Leider kann ich seine Vorliebe nicht teilen. In Berlin bedeutet Sommer nur eine weitere Herausforderung unserer fünf Sinne: In den Bahnen, Bussen und Straßen wird man mit Menschen zusammengepfercht, deren Körperhygiene eher der Steinzeit als einer Gegenwart entspricht, in der der freie Zugang zu Seife und Dusche eigentlich Realität sein sollte. Mir scheint sogar, dass es neuerdings en vogue ist, nichts gegen seine Körpergerüche zu unternehmen: Das gilt offenbar als etwas „ganz Natürliches“…

Auf einer Geburtstagsfeier im Schlosspark, zu der ich kürzlich eingeladen war, unterhielt ich mich mit einem netten, gut aussehenden, jungen Mann, dessen Schweißdrüsen schon in der vergangenen Nacht kollabiert haben müssen: Er roch, als ob er sich auf einer römischen Orgie vorausgabt hätte. Als ich den Blick nach unten wandte, damit er meine reflexiven Gesichtsregungen nicht bemerkt, brachte mich der Anblick seiner behaarten Hobbitfüße schier um den Verstand: Ich wünschte mir sehnlichst einen Schneesturm herbei, um diese podologische Versündigung nicht länger ansehen zu müssen.

Wie zu keiner anderen Jahreszeit wird man gerade im Sommer mit der ganzen Palette unterschiedlicher Nagelpilze konfrontiert – ob man will oder nicht. Mir war vor meinem 30 Jahren zurückliegenden Zuzug nach Berlin nicht bewusst, wie viel Hornhaut man an den Füßen haben kann. Wirklich: Es gibt doch inzwischen auch in Deutschland Sandalen, die vorne geschlossen sind – Tennissocken sind nicht wirklich eine ästhetische Alternative für mangelnde Pediküre.

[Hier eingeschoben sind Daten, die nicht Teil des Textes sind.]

(** * CYD MIDI Controller: mode orchestrator and connection lifecycle

    A shallow embedding of [CYD-MIDI-Controller.ino]: the application
    registry, the menu grid geometry used by [drawMenu] and
    [handleMenuTouch], the mode switch ([enterMode], [exitToMenu], [loop])
    and the BLE connection callbacks ([MIDICallbacks]).

    The sketch is a set of global variables mutated by [void] functions that
    talk to the display, the touch controller and the MIDI sink.  It is
    modelled as a state monad over the globals that also logs every call to
    an external collaborator, and that fails where the C++ has no defined
    behaviour (a read past the end of [apps]). *)

From Stdlib Require Import ZArith List String Bool Lia.
Import ListNotations.
Local Open Scope Z_scope.

(** ** Data model *)

(** [enum AppMode] is declared in [common_definitions.h]; its values are the
    ones the sketch switches over in [loop] and [enterMode]. *)
Inductive AppMode : Set :=
  | MENU
  | KEYBOARD
  | SEQUENCER
  | BOUNCING_BALL
  | PHYSICS_DROP
  | RANDOM_GENERATOR
  | XY_PAD
  | ARPEGGIATOR
  | GRID_PIANO
  | AUTO_CHORD
  | LFO.

Definition AppMode_eq_dec (a b : AppMode) : {a = b} + {a <> b}.
Proof. decide equality. Defined.

Definition AppMode_eqb (a b : AppMode) : bool :=
  if AppMode_eq_dec a b then true else false.

(** [struct AppIcon]. *)
Record AppIcon : Set := mkAppIcon {
  name : string;
  symbol : string;
  color : Z;          (* uint16_t, packed RGB565 *)
  mode : AppMode
}.

(** Modelled from the spec: [struct TouchState] ([ui_elements.h] is not part
    of the sources).  The spec gives it the fields
    [{ x, y, pressed, justPressed }]. *)
Record TouchState : Set := mkTouch {
  tx : Z;
  ty : Z;
  pressed : bool;
  justPressed : bool
}.

(** The globals of the sketch that the functions below read or write. *)
Record State : Set := mkState {
  deviceConnected : bool;
  touch : TouchState;
  currentMode : AppMode;
  apps : list AppIcon;
  numApps : Z
}.

Definition MAX_APPS : Z := 12.

(** The initialiser of [apps[]]. *)
Definition apps_init : list AppIcon :=
  [ mkAppIcon "KEYS"   "♪" 0xF800 KEYBOARD;
    mkAppIcon "BEATS"  "♫" 0xFD00 SEQUENCER;
    mkAppIcon "ZEN"    "●" 0xFFE0 BOUNCING_BALL;
    mkAppIcon "DROP"   "⬇" 0x07E0 PHYSICS_DROP;
    mkAppIcon "RNG"    "※" 0x001F RANDOM_GENERATOR;
    mkAppIcon "XY PAD" "◈" 0x781F XY_PAD;
    mkAppIcon "ARP"    "↗" 0xF81F ARPEGGIATOR;
    mkAppIcon "GRID"   "▣" 0x07FF GRID_PIANO;
    mkAppIcon "CHORD"  "⚘" 0xFBE0 AUTO_CHORD;
    mkAppIcon "LFO"    EmptyString 0xAFE5 LFO ]%string.

(** The globals as their initialisers leave them:
    [deviceConnected = false], [currentMode = MENU], [numApps = 10]. *)
Definition initial_state : State :=
  {| deviceConnected := false;
     touch := mkTouch 0 0 false false;
     currentMode := MENU;
     apps := apps_init;
     numApps := 10 |}.

(** ** Calls to the collaborators *)

(** The theme colours are macros of [common_definitions.h]; they stay
    symbolic.  [Rgb565] carries a colour given by value. *)
Inductive Colour : Set :=
  | THEME_BG
  | THEME_SURFACE
  | THEME_PRIMARY
  | THEME_TEXT
  | THEME_TEXT_DIM
  | THEME_ERROR
  | THEME_SUCCESS
  | Rgb565 (c : Z).

(** The [tft] primitives that [drawMenu] uses, with their arguments. *)
Inductive DrawCall : Set :=
  | fillScreen (c : Colour)
  | fillRect (x y w h : Z) (c : Colour)
  | drawFastHLine (x y w : Z) (c : Colour)
  | setTextColor (fg bg : Colour)
  | drawCentreString (s : string) (x y font : Z)
  | drawString (s : string) (x y font : Z)
  | fillRoundRect (x y w h r : Z) (c : Colour)
  | drawRoundRect (x y w h r : Z) (c : Colour)
  (* [drawAppGraphics(mode, x, y, iconSize)]: decorative artwork inside the
     icon, made of [tft] primitives only; logged as one call. *)
  | drawAppGraphics (m : AppMode) (x y iconSize : Z).
(** * MCS-Agent: the chat pass-through service

    A shallow embedding of the request pipeline of MCS-Agent
    ([app/main.py], [app/routers/chat.py], [app/services/chat_model.py],
    [app/utils/exceptions.py], [app/utils/logger.py]) and the properties of
    its specification, proved over it.

    Conventions of the embedding.
    - A Python [str] is a [string]; [len] is [String.length].
    - A Python [int] is a [Z]. A finite Python [float] is the rational it
      denotes, a [Q]: the only float operations of the code are comparisons
      against the declared bounds, which are exact on finite values.
    - A [dict] is an association list in insertion order.
    - Code that logs, calls the upstream API or raises runs in the monad
      [M]: an explicit world (the log records emitted so far and the calls
      made to the upstream API so far) and an outcome that is either a value
      or a raised exception.
    - The upstream API, the configuration object and the two rendering
      functions [json.dumps] and [str] are not part of the sources; they
      are parameters ([Env], [Config], section variables). *)

From Stdlib Require Import ZArith QArith List String Ascii Bool Lia.
From Stdlib Require Import Numbers.DecimalString.
Import ListNotations.

Local Open Scope string_scope.
Local Open Scope Z_scope.

(* ================================================================== *)
(** * Python values, strings and exceptions *)

Module Py.

(** The Python values that travel as log fields and as keyword options. *)
#[local] Set Warnings "-register-all".
Inductive pyval : Type :=
| PNone
| PBool (b : bool)
| PInt (z : Z)
| PFloat (q : Q)
| PStr (s : string)
| PList (l : list pyval)
| PDict (d : list (string * pyval)).

(** A dict literal, a [model_dump()] result, [**kwargs]. *)
Definition dict : Type := list (string * pyval).

Definition keys (d : dict) : list string := map fst d.

(** [len(s)] as a Python int. *)
Definition len (s : string) : Z := Z.of_nat (String.length s).

(** [bool(s)] of a string: the empty string is falsy. *)
Definition truthy (s : string) : bool := negb (String.eqb s "").

(** [s[:k]]: the first [k] characters, and for a negative [k] all but the
    last [-k] ones. *)
Definition slice_to (s : string) (k : Z) : string :=
  if 0 <=? k then substring 0 (Z.to_nat k) s
  else substring 0 (Z.to_nat (len s + k)) s.

(** [needle in hay] on strings. *)
Fixpoint str_in (needle hay : string) : bool :=
  if prefix needle hay then true
  else match hay with
       | EmptyString => false
       | String _ rest => str_in needle rest
       end.

(** [str(n)] of an int. *)
Definition str_int (n : Z) : string := NilZero.string_of_int (Z.to_int n).

(** Exception objects. [ChatModelError] is [app/utils/exceptions.py],
    [HTTPException] is the framework's; every other exception object is a
    [PyError], which records whether its class derives from [Exception]
    (it does not for [asyncio.CancelledError], [KeyboardInterrupt],
    [SystemExit]), its class name and its text. *)
Inductive exn : Type :=
| ChatModelError (message : string)
| HTTPException (status_code : Z) (detail : string)
| PyError (derives_Exception : bool) (class_name : string) (text : string).

(** [type(e).__name__] *)
Definition type_name (e : exn) : string :=
  match e with
  | ChatModelError _ => "ChatModelError"
  | HTTPException _ _ => "HTTPException"
  | PyError _ name _ => name
  end.

(** [str(e)]; [ChatModelError.__str__] returns [self.message]. *)
Definition str (e : exn) : string :=
  match e with
  | ChatModelError message => message
  | HTTPException status_code detail => str_int status_code ++ ": " ++ detail
  | PyError _ _ text => text
  end.

(** [isinstance(e, Exception)] *)
Definition isinstance_Exception (e : exn) : bool :=
  match e with
  | ChatModelError _ => true
  | HTTPException _ _ => true
  | PyError b _ _ => b
  end.

(** [isinstance(e, ChatModelError)] *)
Definition isinstance_ChatModelError (e : exn) : bool :=
  match e with
  | ChatModelError _ => true
  | _ => false
  end.

End Py.

(* ================================================================== *)
(** * The upstream client's types *)

Module openai.

(** A chat message as the request model accepts it:
    [ChatCompletionMessageParam], a union of dict types told apart by their
    role, here with text content. A dict that fits none of them (an unknown
    role, a tool message without [tool_call_id]) is no value of this type:
    the route answers such a body with 422 before the handler runs. *)
Inductive MessageParam : Type :=
| SystemMessage (content : string) (name : option string)
| UserMessage (content : string) (name : option string)
| AssistantMessage (content : string) (name : option string)
| ToolMessage (content : string) (tool_call_id : string)
| FunctionMessage (content : option string) (name : string).

(** The value under the key [role]. *)
Definition role (m : MessageParam) : string :=
  match m with
  | SystemMessage _ _ => "system"
  | UserMessage _ _ => "user"
  | AssistantMessage _ _ => "assistant"
  | ToolMessage _ _ => "tool"
  | FunctionMessage _ _ => "function"
  end.

Record ChatCompletionMessage : Type :=
  { message_role : string; message_content : option string }.

Record Choice : Type :=
  { finish_reason : string; index : Z; message : ChatCompletionMessage }.

(** [CompletionUsage]: the program reads nothing of it but what its
    [model_dump()] returns, which the client library computes. *)
Record CompletionUsage : Type := { usage_model_dump : Py.dict }.

(** [ChatCompletion], with the fields this program reads, and what its
    [model_dump()] returns, which the client library computes from all the
    fields of its types. *)
Record ChatCompletion : Type :=
  { id : string;
    choices : list Choice;
    created : Z;
    model : string;
    usage : option CompletionUsage;
    model_dump : Py.dict }.

(** [AsyncOpenAI(base_url=..., api_key=...)] *)
Record AsyncOpenAI : Type := { base_url : string; api_key : string }.

(** The arguments of one [chat.completions.create(model=..., messages=...,
    **options)] call. *)
Record CreateCall : Type :=
  { call_model : string;
    call_messages : list MessageParam;
    call_options : Py.dict }.

Definition opt_str (o : option string) : Py.pyval :=
  match o with Some s => Py.PStr s | None => Py.PNone end.

End openai.

(* ================================================================== *)
(** * Effects: the world, outcomes, and the monad of handlers *)

Module Eff.

Inductive Level : Type := DEBUG | INFO | WARNING | ERROR | CRITICAL.

(** One record handed to the logging backend: level, message and the
    bound structured fields. *)
Record LogRecord : Type :=
  { level : Level; message : string; extra : Py.dict }.

(** What a handler can observe and change: the records logged so far and
    the calls made to the upstream API so far, oldest first. *)
Record World : Type :=
  { logs : list LogRecord; upstream_calls : list openai.CreateCall }.

Inductive outcome (A : Type) : Type :=
| Return (a : A)
| Raise (e : Py.exn).
Arguments Return {A} a.
Arguments Raise {A} e.

Definition M (A : Type) : Type := World -> outcome A * World.

Definition ret {A} (a : A) : M A := fun w => (Return a, w).

Definition raise {A} (e : Py.exn) : M A := fun w => (Raise e, w).

Definition bind {A B} (m : M A) (k : A -> M B) : M B :=
  fun w =>
    match m w with
    | (Return a, w') => k a w'
    | (Raise e, w') => (Raise e, w')
    end.

(** [try: body / except <class> as e: handler]. The clause is a partial
    function: [None] on an exception the clause does not match, which then
    propagates. *)
Definition try_except {A} (body : M A) (clause : Py.exn -> option (M A)) : M A :=
  fun w =>
    match body w with
    | (Return a, w') => (Return a, w')
    | (Raise e, w') =>
        match clause e with
        | Some handler => handler w'
        | None => (Raise e, w')
        end
    end.

Definition level_eqb (a b : Level) : bool :=
  match a, b with
  | DEBUG, DEBUG | INFO, INFO | WARNING, WARNING
  | ERROR, ERROR | CRITICAL, CRITICAL => true
  | _, _ => false
  end.

(** The records of a log at a given level. *)
Definition at_level (l : Level) (rs : list LogRecord) : list LogRecord :=
  filter (fun r => level_eqb (level r) l) rs.

End Eff.

Declare Scope eff_scope.
Delimit Scope eff_scope with eff.
Notation "x <- m ;; k" := (Eff.bind m (fun x => k))
  (at level 61, m at next level, right associativity) : eff_scope.
Notation "m ;; k" := (Eff.bind m (fun _ => k))
  (at level 61, right associativity) : eff_scope.

(* ================================================================== *)
(** * app/utils/logger.py *)

Module logger.

Section Rendering.

(** [json.dumps(value, separators=(",", ":"), default=str)], [None] when it
    raises; and [str(value)]. Both belong to the Python runtime. *)
Variable json_dumps : Py.pyval -> option string.
Variable py_str : Py.pyval -> string.

(** The first statement of [_truncate_value]: the string rendering of the
    value. *)
Definition render (value : Py.pyval) : string :=
  match value with
  | Py.PStr s => s
  | Py.PDict _ | Py.PList _ =>
      match json_dumps value with
      | Some result => result
      | None => py_str value
      end
  | _ => py_str value
  end.

Definition _truncate_value (value : Py.pyval) (max_len : Z) : string :=
  let result := render value in
  if Py.len result >? max_len
  then Py.slice_to result (max_len - 3) ++ "..."
  else result.

End Rendering.

(** The default of the [max_len] parameter. *)
Definition max_len_default : Z := 100.

(** [LoggerWrapper]'s leveled methods: [extra] is bound to the record when
    it is given and not empty. *)
Definition emit (l : Eff.Level) (message : string) (extra : option Py.dict)
  : Eff.M unit :=
  fun w =>
    let bound := match extra with
                 | Some (f :: fs) => f :: fs
                 | Some [] => []
                 | None => []
                 end in
    (Eff.Return tt,
     {| Eff.logs := (Eff.logs w
                     ++ [{| Eff.level := l; Eff.message := message; Eff.extra := bound |}])%list;
        Eff.upstream_calls := Eff.upstream_calls w |}).
(** * pyBL: the integral boundary layer base class ([pyBL/ibl_base.py])

    A shallow embedding of [IBLResult], [IBLTermEventBase] and [IBLBase]
    ([__init__], [set_velocity], [solve], [y], [yp]) and the properties of
    the integration framework that are checked against it.

    Python floats are IEEE binary64 numbers: they are modelled by Rocq's
    primitive floats, so that comparisons and the arithmetic of the dense
    output (including [0/0]) evaluate exactly as NumPy evaluates them.
    Python exceptions are modelled by a small error monad. *)

From Stdlib Require Import List ZArith String Bool Lia Floats Uint63 Sorted
  Permutation.
Import ListNotations.

Set Implicit Arguments.

Local Open Scope string_scope.
Local Open Scope list_scope.
Local Open Scope Z_scope.

(** ** Python exceptions *)

Inductive PyExc : Type :=
| ValueError (msg : string)
| TypeError (msg : string)
| IndexError (msg : string).

(** A computation either raises ([inl]) or returns ([inr]). *)
Definition Py (A : Type) : Type := (PyExc + A)%type.

Definition ret {A : Type} (a : A) : Py A := inr a.
Definition raise {A : Type} (e : PyExc) : Py A := inl e.

Definition bind {A B : Type} (m : Py A) (k : A -> Py B) : Py B :=
  match m with
  | inl e => inl e
  | inr a => k a
  end.

Notation "x <- m ;; k" := (bind m (fun x => k))
  (at level 61, m at next level, right associativity).

Definition is_ValueError {A : Type} (m : Py A) : Prop :=
  match m with inl (ValueError _) => True | _ => False end.

Definition is_TypeError {A : Type} (m : Py A) : Prop :=
  match m with inl (TypeError _) => True | _ => False end.

(** ** [TERMINATION_MESSAGES] and [IBLResult] *)

Definition TERMINATION_MESSAGES : list (Z * string) :=
  [ (0, "Completed"); (-1, "Separated"); (1, "Transition");
    (-99, "Unknown Event") ].

(** [dict.get]: [None] when the key is absent. *)
Fixpoint dict_get (d : list (Z * string)) (k : Z) : option string :=
  match d with
  | [] => None
  | (k', v) :: d' => if Z.eqb k k' then Some v else dict_get d' k
  end.

(** [str.format] prints [None] as the text "None". *)
Definition str_of (o : option string) : string :=
  match o with Some s => s | None => "None" end.

Record IBLResult : Type := mkIBLResult {
  x_end : float;
  F_end : list float;
  status : Z;
  message : option string;
  success : bool
}.

(** ** [IBLTermEventBase] *)

Record IBLTermEvent : Type := mkEvent {
  terminal : bool;
  _call_impl : float -> list float -> float;
  event_info : Z * string
}.

(** [IBLTermEventBase.__init__] sets [terminal = True]. *)
Definition IBLTermEventBase (impl : float -> list float -> float)
    (info : Z * string) : IBLTermEvent :=
  {| terminal := true; _call_impl := impl; event_info := info |}.

(** ** What [scipy.integrate.solve_ivp] hands back *)

Record OdeResult : Type := mkOdeResult {
  ode_t : list float;
  ode_sol : float -> list float;
  ode_t_events : option (list (list float));
  ode_status : Z;
  ode_message : string;
  ode_success : bool
}.

(** ** Arguments of [solve] *)

(** [y0i] is a 0-dimensional value or a sequence. *)
Inductive StateArg : Type :=
| Scalar (v : float)
| Vector (l : list float).

(** [term_event] is [None], a [list] of events, or a single event. *)
Inductive TermArg : Type :=
| TermNone
| TermList (l : list IBLTermEvent)
| TermOne (e : IBLTermEvent).

(** Callable velocity objects; [vderivative], when present, is the object's
    [derivative] method, called with no argument ([None]) or with the order
    of the derivative. The objects are those that behave: a call returns a
    float and [derivative] returns a callable. An object whose call raises,
    or whose [derivative] returns something else, is not represented. *)
#[warnings="-register-all"]
Inductive VelFun : Type :=
| mkVelFun (vcall : float -> float)
    (vderivative : option (option nat -> VelFun)).
Lemma Zpos_iter_xO (p k : positive) :
  Zpos (Pos.iter xO p k) = Zpos p * 2 ^ Zpos k.
Proof.
  induction k using Pos.peano_ind.
  - simpl. lia.
  - rewrite Pos.iter_succ, Pos2Z.inj_succ, Z.pow_succ_r by lia.
    rewrite Pos2Z.inj_xO, IHk. ring.
Qed.

Lemma digits2_pos_bound (p : positive) :
  Zpos p < 2 ^ 53 -> Zpos (digits2_pos p) <= 53.
Proof.
  intros H. rewrite digits2_pos_size.
  pose proof (Pos.size_le p) as Hs.
  assert (2 ^ Zpos (Pos.size p) <= 2 * Zpos p).
  { change (2 * Zpos p) with (Zpos p~0). rewrite <- Pos2Z.inj_pow.
    apply Pos2Z.pos_le_pos. exact Hs. }
  destruct (Z_le_gt_dec (Zpos (Pos.size p)) 53); auto.
  assert (2 ^ 54 <= 2 ^ Zpos (Pos.size p)) by (apply Z.pow_le_mono_r; lia).
  lia.
Qed.

(** A 53-bit mantissa at an exponent in range is its own rounding. *)
Lemma binary_round_aux_canonical (m : positive) (e : Z) :
  digits2_pos m = 53%positive -> -1074 <= e <= 971 ->
  binary_round_aux prec emax false (Zpos m) e loc_Exact = S754_finite false m e.
Proof.
  intros Hd He.
  unfold binary_round_aux, shr_fexp. cbn [shr_record_of_loc Zdigits2].
  rewrite Hd.
  replace (fexp prec emax (53 + e) - e) with 0
    by (unfold fexp, emin, prec, emax; lia).
  cbn [shr shr_m loc_of_shr_record shr_r shr_s round_nearest_even Zdigits2].
  rewrite Hd.
  replace (fexp prec emax (53 + e) - e) with 0
    by (unfold fexp, emin, prec, emax; lia).
  cbn [shr shr_m].
  replace (e <=? emax - prec) with true; auto.
  symmetry. apply Z.leb_le. unfold emax, prec. lia.
Qed.

(** Multiplying a normal number by [0.25] only lowers its exponent by 2. *)
Lemma float_mul_quarter (m : positive) (e : Z) :
  digits2_pos m = 53%positive -> -1072 <= e <= 971 ->
  float_mul (S754_finite false m e) f0_25 = S754_finite false m (e - 2).
Proof.
  intros Hd He.
  unfold float_mul, f0_25, SFmul. cbn [xorb].
  rewrite Pos.mul_comm. cbn [Pos.mul].
  unfold binary_round_aux at 1, shr_fexp at 1.
  cbn [shr_record_of_loc Zdigits2 digits2_pos]. rewrite Hd.
  cbn [Pos.succ].
  replace (fexp prec emax (105 + (e + -54)) - (e + -54)) with 52
    by (unfold fexp, emin, prec, emax; lia).
  cbn [shr iter_pos shr_1 orb shr_m shr_r shr_s loc_of_shr_record
       round_nearest_even].
  replace (e + -54 + 52) with (e - 2) by lia.
  unfold shr_fexp at 1. cbn [shr_record_of_loc Zdigits2]. rewrite Hd.
  replace (fexp prec emax (53 + (e - 2)) - (e - 2)) with 0
    by (unfold fexp, emin, prec, emax; lia).
  cbn [shr shr_m].
  replace (e - 2 <=? emax - prec) with true; auto.
  symmetry. apply Z.leb_le. unfold emax, prec. lia.
Qed.

(** [float(n)] for a positive [n] below [2^53]: [n] itself, normalised. *)
Lemma float_of_int_exact (p : positive) :
  Zpos p < 2 ^ 53 ->
  exists m e, float_of_int (Zpos p) = S754_finite false m e
              /\ digits2_pos m = 53%positive /\ -52 <= e <= 0
              /\ Zpos m = Zpos p * 2 ^ (- e).
Proof.
  intros Hp. pose proof (digits2_pos_bound p Hp) as Hd.
  unfold float_of_int, binary_normalize, binary_round.
  set (d := digits2_pos p) in *.
  assert (Hfexp : fexp prec emax (Zpos d + 0) = Zpos d - 53)
    by (unfold fexp, emin, prec, emax; lia).
  rewrite Hfexp. unfold shl_align.
  destruct (Z.eq_dec (Zpos d) 53) as [E | E].
  - rewrite E. cbn [Z.sub Z.add Z.opp Z.pos_sub].
    change (53 - 53 - 0) with 0. cbv beta iota.
    exists p, 0. split; [| split; [| split]].
    + apply binary_round_aux_canonical; [unfold d in *; congruence | lia].
    + unfold d in *. congruence.
    + lia.
    + simpl. lia.
  - assert (Hk : exists k, Zpos d - 53 - 0 = Zneg k /\ Zpos k = 53 - Zpos d).
    { destruct (Zpos d - 53 - 0) eqn:Ek; try lia. exists p0. split; auto. lia. }
    destruct Hk as [k [Hk1 Hk2]]. rewrite Hk1.
    exists (Pos.iter xO p k), (Zpos d - 53).
    assert (Hdig : digits2_pos (Pos.iter xO p k) = 53%positive).
    { apply Pos2Z.inj. rewrite digits2_pos_iter_xO. fold d. lia. }
    split; [| split; [| split]]; auto.
    + apply binary_round_aux_canonical; auto. lia.
    + lia.
    + rewrite Zpos_iter_xO. f_equal. f_equal. lia.
Qed.

(** [int(n * 0.25)] is [n // 4] for every [n] a binary64 holds exactly. *)
Lemma int_mul_quarter (n : Z) :
  0 <= n < 2 ^ 53 -> int_mul n f0_25 = n / 4.
Proof.
  intros [H0 Hn]. destruct n as [| p | p]; try lia.
  - reflexivity.
  - destruct (float_of_int_exact p Hn) as [m [e [Hf [Hd [He Hm]]]]].
    unfold int_mul. rewrite Hf, float_mul_quarter by (auto; lia).
    unfold int_of_float.
    destruct (e - 2) as [| q | q] eqn:Eq; try lia.
    rewrite Z.shiftr_div_pow2 by lia. rewrite Hm.
    replace (Zpos q) with (- e + 2) by lia.
    rewrite Z.pow_add_r by lia. change (2 ^ 2) with 4.
    rewrite <- Z.div_div by lia.
    rewrite Z.div_mul; auto. apply Z.pow_nonzero; lia.
Qed.

(** The bound is needed: [2^53 + 3] is not a double, [float] rounds it to
    [2^53 + 4], and the quarter comes out one too large.  No list is that
    long. *)
Lemma int_mul_quarter_beyond :
  int_mul (2 ^ 53 + 3) f0_25 = (2 ^ 53 + 3) / 4 + 1.
Proof. vm_compute. reflexivity. Qed.

(* ----------------------------------------------------------------- *)
(** ** Counting occurrences *)

Import Occurrence.

Lemma list_eqb_eq (a b : list string) : list_eqb a b = true <-> a = b.
Proof.
  revert b. induction a as [| x a IH]; intros [| y b]; simpl.
  - tauto.
  - split; discriminate.
  - split; discriminate.
  - rewrite andb_true_iff, String.eqb_eq, IH. split.
    + intros [E1 E2]. congruence.
    + intros E. injection E. auto.
Qed.

Lemma count_nil (p : Z -> bool) : count p [] = 0.
Proof. reflexivity. Qed.

Lemma count_cons (p : Z -> bool) (i : Z) (l : list Z) :
  count p (i :: l) = (if p i then 1 else 0) + count p l.
Proof.
  unfold count, len. simpl. destruct (p i); simpl List.length; lia.
Qed.

Lemma count_nonneg (p : Z -> bool) (l : list Z) : 0 <= count p l.
Proof. unfold count, len. lia. Qed.

Lemma count_ext (p q : Z -> bool) (l : list Z) :
  (forall i, p i = q i) -> count p l = count q l.
Proof.
  intros E. induction l as [| i l IH]; auto.
  rewrite !count_cons, IH, E. reflexivity.
Qed.

Lemma count_filter (f p : Z -> bool) (l : list Z) :
  count p (filter f l) = count (fun i => f i && p i) l.
Proof.
  induction l as [| i l IH]; auto. simpl filter.
  rewrite count_cons. destruct (f i); cbn [andb]; [rewrite count_cons |]; lia.
Qed.

Lemma count_true (l : list Z) : count (fun _ => true) l = len l.
Proof.
  induction l as [| i l IH]; auto.
  rewrite count_cons, IH. unfold len. simpl List.length. lia.
Qed.

(** Three conditions that exclude each other and cover every index split a
    count in three. *)
Lemma count_split3 (f a b : Z -> bool) (l : list Z) :
  count f l =
  count (fun i => f i && a i) l
  + count (fun i => f i && (negb (a i) && negb (b i))) l
  + count (fun i => f i && (negb (a i) && b i)) l.
Proof.
  induction l as [| i l IH]; auto.
  rewrite !count_cons, IH.
  destruct (f i), (a i), (b i); cbn [andb negb]; lia.
Qed.

Lemma range_nonpos (n : Z) : n <= 0 -> range n = [].
Proof.
  intros H. unfold range. replace (Z.to_nat n) with 0%nat by lia. reflexivity.
Qed.

Lemma in_range (n i : Z) : In i (range n) <-> 0 <= i < n.
Proof.
  unfold range. rewrite in_map_iff. split.
  - intros [k [<- Hk]]. apply in_seq in Hk. lia.
  - intros H. exists (Z.to_nat i). split; [lia |]. apply in_seq. lia.
Qed.

Lemma len_range (n : Z) : 0 <= n -> len (range n) = n.
Proof.
  intros H. unfold len, range. rewrite length_map, length_seq. lia.
Qed.

Lemma len_nonneg {A : Type} (l : list A) : 0 <= len l.
Proof. unfold len. lia. Qed.
(** * tcp.c: the blocking TCP dialer [tcpdial]

    A shallow embedding of [tcpdial] (src/tcp.c, lines 86-147) and the
    properties of its control flow.

    [tcpdial] is straight-line C code around four calls into the C library
    (getprotobyname, socket, getaddrinfo, connect), two memory cells (the
    thread's [errno] and the caller's [*conn]) and one loop over the linked
    list returned by getaddrinfo.  The embedding is a state monad over the
    two cells plus a chronological trace of the calls made and of the stores
    into [*conn]; the answers of the C library come from a [World] record.

    C [int] values are modelled by [Z]: the function performs no arithmetic
    on them, it only stores, compares and returns them. *)

From Stdlib Require Import ZArith List String Bool Lia.
Import ListNotations.
Local Open Scope Z_scope.

(** ** Constants of the system headers

    <sys/socket.h>, <netdb.h> and <errno.h> are not part of the repository;
    the constants that tcp.c takes from them are parameters of the model. *)

Class Platform : Type := {
  AF_UNSPEC : Z;
  AF_INET : Z;
  SOCK_STREAM : Z;
  ENOPROTOOPT : Z;
  ENETUNREACH : Z;
  ENETDOWN : Z;
  ENOMEM : Z;
  EINVAL : Z;
  ENOTCONN : Z;
  EAI_AGAIN : Z;
  EAI_FAIL : Z;
  EAI_MEMORY : Z;
  EAI_NONAME : Z;
  EAI_SERVICE : Z
}.

(** The values of Linux (glibc), used for the concrete runs below. *)
Definition linux : Platform := {|
  AF_UNSPEC := 0;
  AF_INET := 2;
  SOCK_STREAM := 1;
  ENOPROTOOPT := 92;
  ENETUNREACH := 101;
  ENETDOWN := 100;
  ENOMEM := 12;
  EINVAL := 22;
  ENOTCONN := 107;
  EAI_AGAIN := -3;
  EAI_FAIL := -4;
  EAI_MEMORY := -10;
  EAI_NONAME := -2;
  EAI_SERVICE := -8
|}.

Hinzu kommt der sich in den letzten Jahren geradezu explosionsartig verbreitete Trend, sich den Körper mit allerlei Schmierereien zu verunstalten. In Berlin ist mindestens jeder Zweite tätowiert; unter jungen Leuten liegt die Quote sicher bei 80 Prozent. Und so muss man gerade zur warmen Jahreszeit allerorts die missglückten Resultate zweifelhafter Selfmade-Künstler, seien es nun irgendwelche Fantasy-Ungeheuer, nordische Runen, esoterische Glückkekssprüche, blödsinnige Klöppelmuster, die eher an Tischdecken als an menschliche Haut erinnern, oder ganz trendy sind jetzt Spinnennetze auf den Oberflächen der wandelnden Litfaßsäulen. Am schlimmsten ist es noch im Schwimmbad, wenn man dann gleich Vor- und Rückseite lesen muss und sich nur dann wegen öffentlichen Ärgernisses beschweren darf, wenn der Badegast auf dem Rücken ein KZ tätowiert hat.

Apropos Schwimmbad: Freut man sich in Berlin das gesamte Winterjahr darauf, sich während der heißen Jahreszeit ein bisschen am Beckenrand abkühlen zu können, wird man bereits bei der Ankunft desillusioniert. Man muss schon bereit sein, anderthalb Stunden in der Schlange zu schmoren, bevor man sich mit tausend anderen Gästen um die wenigen Wiesenplätze schlägt: Denn gerade an Sonntagen hat um die frühe Mittagszeit stets nur eine Kasse geöffnet. Stattdessen gibt es vorab eine Taschenkontrolle, damit die Wartezeit nicht zu langweilig wird. Diese ist zwar nach den Zwischenfällen der vergangenen Jahre sinnvoll, hält aber keinen Südländer davon ab, mit einer martialischen Arschbombe den Hardcore-Schwimmern vor die Rübe zu springen. In diesem Jahr hat eines dieser Sprungtiere das zarte Bein meines Sohnes so sehr verletzt, dass davon eine Narbe geblieben ist. Ich will mir lieber nicht vorstellen, was für Fußnägel der Typ gehabt haben muss.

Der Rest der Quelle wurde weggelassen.